No longer the domain of science fiction, autonomous aerial vehicles have uses in the military, natural disasters, medical emergencies and other areas that have yet to be looked into.
This year Bits Pilani's Dubai team came first in the IARC held recently in North Dakota. The eight students, whose majors include electronics, mechanical engineering, computer science and IT, built an autonomous indoor flying vehicle that could navigate through an unknown environment and retrieve a 100-gram object.
Although the prototype didn't manage to retrieve an object — to win the $20,000 prize money — it got the maximum number of points.
Team leader Saurabh Ladha, a final year electronics and communications major, said, "I had a wild idea one morning while lying in bed to fuse my love for flying and love for robotics."
He approached his professor, Dr R.K. Mittal, to guide the eight students in building a prototype, which is a weird-looking contraption with several propellers.
‘Locate the target'
"The aim of the competition is to build a vehicle that can enter an unknown indoor environment, which is strewn with obstacles, and search it to locate the target."
Ladha explained that this was a difficult endeavour as no human interference is allowed during the "mission" and the vehicle has to "think" for itself. The students had to learn about or brush up their skills on artificial intelligence, control systems, electronics and image processing.
Ladha said the modified prototype could operate outdoors and have uses in the military with GPS features.
The team was named Teamifor as the project was sponsored by Intel and the Bits Pilani alumni association. "Intel wanted to buy one of these robots for themselves. They funded the software, which was built by us, and the hardware," Ladha said.

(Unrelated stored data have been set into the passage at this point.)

(** * The OpenAI Elo evaluator of YiVal

    A shallow embedding of [src/yival/evaluators/openai_elo_evaluator.py]:
    the Elo engine ([expected_score], [update_elo]), the pair generator and
    request builder of [evaluate_based_on_all_results], the replay of the
    judge's verdicts into the table of ratings, and the write-back of the
    final ratings onto the aggregated-metrics records.

    Numbers.  Python's [float] is modelled by the real numbers [R]; the
    integer literals [1200], [32], [1], [0] of the source are the reals of
    the same value, and [10 ** x] is [Rpower 10 x].

    Text.  A Python [str] is a sequence of Unicode code points; it is
    modelled as [list N].  String literals of the source are written with
    [lit], which maps a literal to its code points.

    Mutation.  The evaluator mutates [experiment[0]] in place and returns
    [None]; here it returns the list of experiments as it stands after the
    call.  An exception leaves the list as it was (every write of the source
    happens in its last loop, which cannot raise), so [Raise] carries no
    state. *)

From Stdlib Require Import Reals Lra String Ascii NArith.
From stdpp Require Import gmap list.

Abbreviation str := (list N).

Definition lit (s : string) : str :=
  (fun a => N_of_ascii a) <$> list_ascii_of_string s.

(** ** Python text primitives used by the evaluator *)

Module Py.

(** [Py_UNICODE_ISSPACE]: the characters [str.strip()] removes and the
    class [\s] of [re] on [str] patterns. *)
Definition isspace (c : N) : bool :=
  ((9 <=? c) && (c <=? 13) || (28 <=? c) && (c <=? 32)
   || (c =? 133) || (c =? 160) || (c =? 5760)
   || (8192 <=? c) && (c <=? 8202)
   || (c =? 8232) || (c =? 8233) || (c =? 8239) || (c =? 8287)
   || (c =? 12288))%N.

Fixpoint lstrip (s : str) : str :=
  match s with
  | c :: s' => if isspace c then lstrip s' else s
  | [] => []
  end.

(** [s.strip()] *)
Definition strip (s : str) : str := rev (lstrip (rev (lstrip s))).
(** * Flow Map Painter: a shallow embedding of [src/__init__.py]

    The add-on is a Blender modal operator.  Its own logic (the stroke
    interpolator in [FlowmapOperator.modal], the direction encoders, the
    handling of the temporary triangulated object, the panel and the
    registration) is embedded here function by function, under the names of
    the source.  Blender itself ([bpy],
    [mathutils], [view3d_utils]) is a collaborator: its data is modelled by
    records, its geometry queries by the fields of the class [Host].

    Python's dynamic behaviour is kept explicit: a call either returns or
    raises ([Res]), a mutation made before an exception survives it (the state
    monad [M] threads the world through both outcomes), and a function that
    falls off its end returns [None].

    Numbers.  The source computes with numpy float64 and Python floats.  The
    arithmetic it uses is collected in the class [Arith]; the definitions are
    generic in it, and so is every theorem that does not depend on what the
    operations compute.  [float64] is IEEE binary64 as the kernel implements
    it: every definition evaluates on it, and the bound on the colour channels
    is proved on it, from the kernel's specification of the operations.
    [ideal], the real numbers extended with the two infinities and NaN, without
    rounding, serves where binary64 computes what the reals do: the difference
    of two equal numbers, a division by zero. *)

From Stdlib Require Import Floats.
From Stdlib Require Import ZArith List Ascii String Bool Lia Reals Lra.
Import ListNotations.

Set Implicit Arguments.

(* ------------------------------------------------------------------ *)
(** ** Outcomes of a Python call *)

Inductive exn : Type :=
| TypeError | AttributeError | IndexError | ValueError
| OverflowError | ZeroDivisionError.

Inductive Res (A : Type) : Type :=
| Ok (a : A)
| Raise (e : exn).
Arguments Ok {A} a.
Arguments Raise {A} e.

(* ------------------------------------------------------------------ *)
(** ** Arithmetic *)

(** What the source asks of its floats: conversion from [int], the four
    operations, [numpy.sqrt] (through [numpy.linalg.norm]), the comparisons
    [==], [>=], [>], [numpy.isnan], and [int(x)], which truncates toward zero
    and raises on an infinity ([OverflowError]) or a NaN ([ValueError]). *)
Class Arith : Type := {
  num : Type;
  of_Z : Z -> num;
  half : num;
  nadd : num -> num -> num;
  nsub : num -> num -> num;
  nmul : num -> num -> num;
  ndiv : num -> num -> num;
  nsqrt : num -> num;
  neqb : num -> num -> bool;
  nleb : num -> num -> bool;
  nltb : num -> num -> bool;
  isnan : num -> bool;
  py_int : num -> Res Z
}.

(** *** IEEE binary64 *)

Definition float_of_Z (z : Z) : float :=
  if (z <? 0)%Z then PrimFloat.opp (PrimFloat.of_uint63 (Uint63.of_Z (- z)))
  else PrimFloat.of_uint63 (Uint63.of_Z z).

Definition float_int (x : float) : Res Z :=
  match Prim2SF x with
  | S754_zero _ => Ok 0%Z
  | S754_infinity _ => Raise OverflowError
  | S754_nan => Raise ValueError
  | S754_finite s m e =>
      let a := if (0 <=? e)%Z then Z.shiftl (Zpos m) e
               else Z.shiftr (Zpos m) (- e) in
      Ok (if s then (- a)%Z else a)
  end.

Definition float64 : Arith := {|
  num := float;
  of_Z := float_of_Z;
  half := 0.5%float;
  nadd := PrimFloat.add;
  nsub := PrimFloat.sub;
  nmul := PrimFloat.mul;
  ndiv := PrimFloat.div;
  nsqrt := PrimFloat.sqrt;
  neqb := PrimFloat.eqb;
  nleb := PrimFloat.leb;
  nltb := PrimFloat.ltb;
  isnan := PrimFloat.is_nan;
  py_int := float_int
|}.
(** [while len(processed_frames) < max_frames:
       processed_frames.append(np.zeros_like(processed_frames[0]))];
    the loop body runs at most [max_frames] times. *)
Fixpoint pad_while (fuel : nat) (processed_frames : list array1) : list array1 :=
  match fuel with
  | 0 => processed_frames
  | S fuel' =>
      if length processed_frames <? max_frames
      then pad_while fuel' (processed_frames ++ [np_zeros_like (hd [] processed_frames)])
      else processed_frames
  end.

(** Pad or truncate to the fixed sequence length. *)
Definition pad_or_truncate (processed_frames : list array1) : list array1 :=
  if max_frames <? length processed_frames
  then take max_frames processed_frames
  else pad_while max_frames processed_frames.

(** The [except] clause of [preprocess_landmarks] logs and re-raises, so
    the function raises exactly what its body raises.  The result is the
    tensor with its batch dimension, shape (1, 50, W). *)
Definition preprocess_landmarks (landmarks_data : list (list (list float))) : result array3 :=
  let* processed_frames := for_each process_frame [] landmarks_data in
  match processed_frames with
  | [] => Raise (ValueError "No valid lip landmarks found")
  | _ :: _ =>
      let* tensor_data := torch_tensor (pad_or_truncate processed_frames) in
      Ok [tensor_data]
  end.

(** A float32 NumPy scalar meeting a Python number in a comparison or
    a product. *)
Definition promote (x : float) : float := astype float64 x.

(** [movement_intensity = np.mean(np.linalg.norm(np.diff(landmarks_np, axis=0), axis=2))],
    as both [analyze_lip_patterns] and [calculate_confidence] compute it. *)
Definition movement_intensity (landmarks_np : array3) : float :=
  let frame_diffs := np_diff_axis0 float32 landmarks_np in
  np_mean float32 (concat (norm_axis2 float32 frame_diffs)).

(** [total_variance = np.mean(np.var(landmarks_np, axis=1))] *)
Definition total_variance (landmarks_np : array3) : float :=
  let frame_variance := np_var_axis1 float32 landmarks_np in
  np_mean float32 (concat frame_variance).

(** *** The heuristic classifier *)

(** The locals of [detect_phonemes] on which its rules branch. *)
Record ranges := {
  lip_opening_range : float;
  lip_width_range : float;
  movement_patterns : array2
}.

Definition measure_ranges (landmarks_np : array3) (x_coords y_coords : array2)
    : result ranges :=
  let* y_max := np_max (concat y_coords) in
  let* y_min := np_min (concat y_coords) in
  let* x_max := np_max (concat x_coords) in
  let* x_min := np_min (concat x_coords) in
  let frame_diffs := np_diff_axis0 float32 landmarks_np in
  Ok {| lip_opening_range := sub float32 y_max y_min;
        lip_width_range := sub float32 x_max x_min;
        movement_patterns := np_mean_axis1 float32 (map (map (map abs)) frame_diffs) |}.

(** [np.sum(a < threshold)] and [np.sum(a > threshold)] for a float32
    array and a scalar. *)
Definition count_below (a : array1) (threshold : float) : nat :=
  length (filter (fun v => lt v (astype float32 threshold) = true) a).
Definition count_above (a : array1) (threshold : float) : nat :=
  length (filter (fun v => gt v (astype float32 threshold) = true) a).

(** The threshold rules, in source order; each appends to [phonemes]. *)
Definition vowel_rule (r : ranges) : list string :=
  if gt (promote (lip_opening_range r)) (literal 1 100) then
    if gt (promote (lip_width_range r)) (literal 8 1000) then ["A"] else ["O"]
  else if gt (promote (lip_opening_range r)) (literal 8 1000) then
    if gt (promote (lip_width_range r)) (literal 5 1000) then ["E"] else ["I"]
  else if gt (promote (lip_opening_range r)) (literal 5 1000) then ["U"]
  else [].

Definition labial_rule (r : ranges) : list string :=
  if gt (promote (lip_width_range r)) (literal 1 100) then ["M"; "B"; "P"] else [].

Definition fricative_rule (r : ranges) : list string :=
  let mp := movement_patterns r in
  let rapid_movements :=
    count_above (concat mp) (mul float64 (promote (np_mean float32 (concat mp))) (literal 12 10)) in
  if gt (of_nat float64 rapid_movements) (mul float64 (of_nat float64 (length mp)) (literal 2 10))
  then ["F"; "V"] else [].

Definition stop_rule (r : ranges) : list string :=
  let mp := movement_patterns r in
  let movement_stops :=
    count_below (concat (map (np_diff float32) mp))
                (mul float64 (promote (neg (np_std float32 (concat mp)))) (literal 5 10)) in
  if 0 <? movement_stops then ["T"; "D"] else [].

Definition movement_rule (r : ranges) : list string :=
  let avg_movement := np_mean float32 (concat (movement_patterns r)) in
  if gt (promote avg_movement) (literal 1 100) then
    (if gt (promote (lip_opening_range r)) (literal 1 100) then ["H"] else [])
    ++ (if gt (promote (lip_width_range r)) (literal 1 100) then ["L"] else [])
  else [].

Definition threshold_rules (r : ranges) : list string :=
  vowel_rule r ++ labial_rule r ++ fricative_rule r ++ stop_rule r ++ movement_rule r.

(** [if not phonemes: ...] *)
Definition infer_default (r : ranges) (phonemes : list string) : list string :=
  match phonemes with
  | [] =>
      if gt (promote (lip_opening_range r)) (literal 1 1000) then ["H"]
      else if gt (promote (lip_width_range r)) (literal 1 1000) then ["M"]
      else ["A"]
  | _ :: _ => phonemes
  end.

Definition detect_phonemes (landmarks_np : array3) (x_coords y_coords : array2)
    : list string :=
  try_except
    (let* r := measure_ranges landmarks_np x_coords y_coords in
     Ok (infer_default r (threshold_rules r)))
    (fun _ => ["H"; "E"; "L"; "L"; "O"]).

(** *** Text synthesis *)

(** ["X" in phonemes] *)
Definition has (p : string) (phonemes : list string) : bool :=
  bool_decide (p ∈ phonemes).

(** [p in "AEIOU"], a substring test. *)
Definition in_vowels (p : string) : bool :=
  match String.index 0 p "AEIOU" with Some _ => true | None => false end.

(** The value [phonemes_to_text] returns; [None] is Python's [None],
    returned when control leaves the function without a [return].  No
    operation of the body raises, so its [except] clause never runs. *)
Definition phonemes_to_text (phonemes : list string)
    (movement_intensity lip_opening_variance : float) : option string :=
  let mi := promote movement_intensity in
  match phonemes with [] => Some "No speech detected" | _ :: _ =>
  if has "H" phonemes && has "E" phonemes && has "L" phonemes then
    if gt mi (literal 15 1000) then Some "Hello world" else Some "Hello"
  else if has "H" phonemes && has "I" phonemes then Some "Hi"
  else if has "G" phonemes && has "O" phonemes && has "D" phonemes then Some "Good"
  else if has "T" phonemes && has "H" phonemes && has "A" phonemes && has "N" phonemes
    then Some "Thank you"
  else if has "Y" phonemes && has "E" phonemes && has "S" phonemes then Some "Yes"
  else if has "N" phonemes && has "O" phonemes then Some "No"
  else if has "B" phonemes && has "Y" phonemes then Some "Bye"
  else if has "P" phonemes && has "L" phonemes && has "E" phonemes then Some "Please"
  else if has "S" phonemes && has "O" phonemes && has "R" phonemes then Some "Sorry"
  else if length phonemes =? 1 then
    if has "A" phonemes then Some "Ah"
    else if has "E" phonemes then Some "Eh"
    else if has "I" phonemes then Some "Ee"
    else if has "O" phonemes then Some "Oh"
    else if has "U" phonemes then Some "Oo"
    else None
  else if 2 <=? length (filter (fun p => in_vowels p = true) phonemes) then
    if gt mi (literal 2 100) then Some "Hello world"
    else if gt mi (literal 15 1000) then Some "Hello"
    else Some "Hi"
  else if 2 <=? length (filter (fun p => in_vowels p = false) phonemes) then
    if has "M" phonemes || has "B" phonemes || has "P" phonemes then Some "Good"
    else if has "T" phonemes || has "D" phonemes then Some "Thank you"
    else Some "Yes"
  else if gt mi (literal 2 100) && (3 <? length phonemes) then Some "Hello world"
  else if gt mi (literal 15 1000) && (2 <? length phonemes) then Some "Hello"
  else if gt mi (literal 1 100) then Some "Hi"
  else Some "Ah"
  end.

(** [analyze_lip_patterns].  Both branches of its test on [shape[2]] take
    the same slices for x and y.  The variances, shape changes and
    frequency power it computes besides are only logged, and computing
    them raises nothing once the slices exist. *)
Definition analyze_lip_patterns (landmarks_np : array3) : option string :=
  try_except
    (if 0 <? shape1 landmarks_np then
       let* x_coords := index_axis2 landmarks_np 0 in
       let* y_coords := index_axis2 landmarks_np 1 in
       let* z_coords :=
         if 3 <=? shape2 landmarks_np then index_axis2 landmarks_np 2 else Ok [] in
       let lip_opening_variance := np_var float32 (concat y_coords) in
       let detected_phonemes := detect_phonemes landmarks_np x_coords y_coords in
       Ok (phonemes_to_text detected_phonemes (movement_intensity landmarks_np)
                            lip_opening_variance)
     else Ok (Some "No speech detected"))
    (fun _ => Some "Error in analysis").

(** The global [model]: [load_model] assigns [None] to it on every path
    and nothing else assigns it, so no model value exists. *)
Inductive transformer_model : Set := .

Record globals := {
  model : option transformer_model;
  tokenizer_loaded : bool;
  cuda_available : bool
}.

Definition predict_text (g : globals) (landmarks_tensor : array3) : option string :=
  match model g with
  | None => analyze_lip_patterns landmarks_tensor
  | Some m => match m with end
  end.

(** *** Confidence *)

Definition calculate_confidence (landmarks_tensor : array3) : float :=
  try_except
    (let landmarks_np := landmarks_tensor in
     let* lip_opening_variance_200 :=
       if 2 <=? shape2 landmarks_np then
         let* y_coords := index_axis2 landmarks_np 1 in
         Ok (mul float64 (promote (np_var float32 (concat y_coords))) (of_Z float64 200))
       else Ok (of_Z float64 (0 * 200)) in
     Ok (py_min (of_Z float64 1)
           (py_max (literal 1 10)
              (add float64
                 (add float64
                    (mul float64 (promote (total_variance landmarks_np)) (of_Z float64 100))
                    (mul float64 (promote (movement_intensity landmarks_np)) (of_Z float64 50)))
                 lip_opening_variance_200))))
    (fun _ => literal 1 10).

Students competing in this year's International Aerial Robotics Competition (IARC) had to complete the following mission:
A military facility with unknown indoor dimensions must be infiltrated through a 1-metre by 1-metre window. The vehicle must navigate through the structure and avoid obstacles with absolutely no human interference.
The target is located in the office of the "Chief of Security", although the location of the room is unknown. The target must be retrieved after dropping a decoy in its place. This must be accomplished without setting off laser barrier alarms. The mission must be accomplished in under 10 minutes.